Pyrrolopyrimidine nucleosides. 18, Synthesis and chemotherapeutic activity of 4-amino-7-(3-deoxy-.beta.-D-ribofuranosyl)pyrrolo[2,3-d]pyrimidine-5-carboxamide (3'-deoxysangivamycin) and 4-amino-7-(2-deoxy-.beta.-D-ribofuranosyl)pyrrolo[2,3-d]pyrimidine-5-carboxamide (2'-deoxysangivamycin)

Abstract

A multistep synthesis, using the nucleoside antibiotic toyocamycin as the starting material, has furnished 6,2''-S-cyclosangivamycin (6). Desulfurization of 6 with Raney nickel gave 2''-deoxysangivamycin.
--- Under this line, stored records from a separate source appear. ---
(* ===== verification/BitsEngineRuns.v ===== *)
(** * Runs of the BITS receiver engine

    Sequences of calls of the engine's public functions in an arbitrary
    environment: the session protocol the service sees, exactly-once delivery
    and reassembly of the object, what an ACK reports, and completion of a
    transfer in a cooperative environment. *)

From S2P Require Import Prelude BitsCodec BitsEngine.
Local Open Scope Z_scope.

(** ** Runs *)

(** The public member functions. *)
Inductive EngineCall :=
  | CProcess (message : bytes) (now_ms : Z)
  | CPoll (now_ms : Z)
  | CSendDatagram (payload : bytes)
  | CAbort.

Definition run_call {W} `{!ReceiverCallbacks W, !ReceiverPduSender W} (max_width : Z)
    (c : EngineCall) (s : Engine * W) : Engine * W :=
  match c with
  | CProcess message now_ms => (process max_width message now_ms s).2
  | CPoll now_ms => (poll now_ms s).2
  | CSendDatagram payload => (sendDatagram payload s).2
  | CAbort => (abort s).2
  end.

Definition run_calls {W} `{!ReceiverCallbacks W, !ReceiverPduSender W} (max_width : Z)
    (cs : list EngineCall) (s : Engine * W) : Engine * W :=
  foldl (λ s c, run_call max_width c s) s cs.

Definition config_wf (c : ReceiverEngineConfig) : Prop :=
  is_u16 (maximum_segment_size c) ∧ is_u8 (receive_window_width c) ∧
  is_u32 (maximum_object_size c) ∧ is_u32 (inactivity_timeout_ms c).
Treatment of sangivamycin (1c) with sodium iodide and .alpha.-acetoxyisobutyryl chloride gave 4-amino-7-[2-O-acetyl-3-deoxy-3-iodo-5-O-(2,5,5-trimethyl-4-oxo-1,3-dioxolan-2-yl)-.beta.-D-xylofuranosyl]-pyrrolo[2,3-d]pyrimidine-5-carboxamide (8a). Dehalogenation of 8a with 10% palladium on charcoal was followed by a removal of the blocking groups with ammonium hydroxide to give 3''-deoxysangivamycin in 49% overall yield. The reaction of 1c with diphenyl disulfide and tributylphosphine gave 5''-(phenylthio)-5''-deoxysangivamycin (10). Treatment of 10 with Raney nickel affored 5''-deoxysangivamycin. Antitumor evaluation showed that 3''-deoxysangivamycin had significant activity against the murine leukemia L1210 both in vivo and in vitro, although it was less potent on a molar basis than the parent compound sangivamycin. The 2''- and 5''-deoxysangivamycins did not show significant antitumor activity.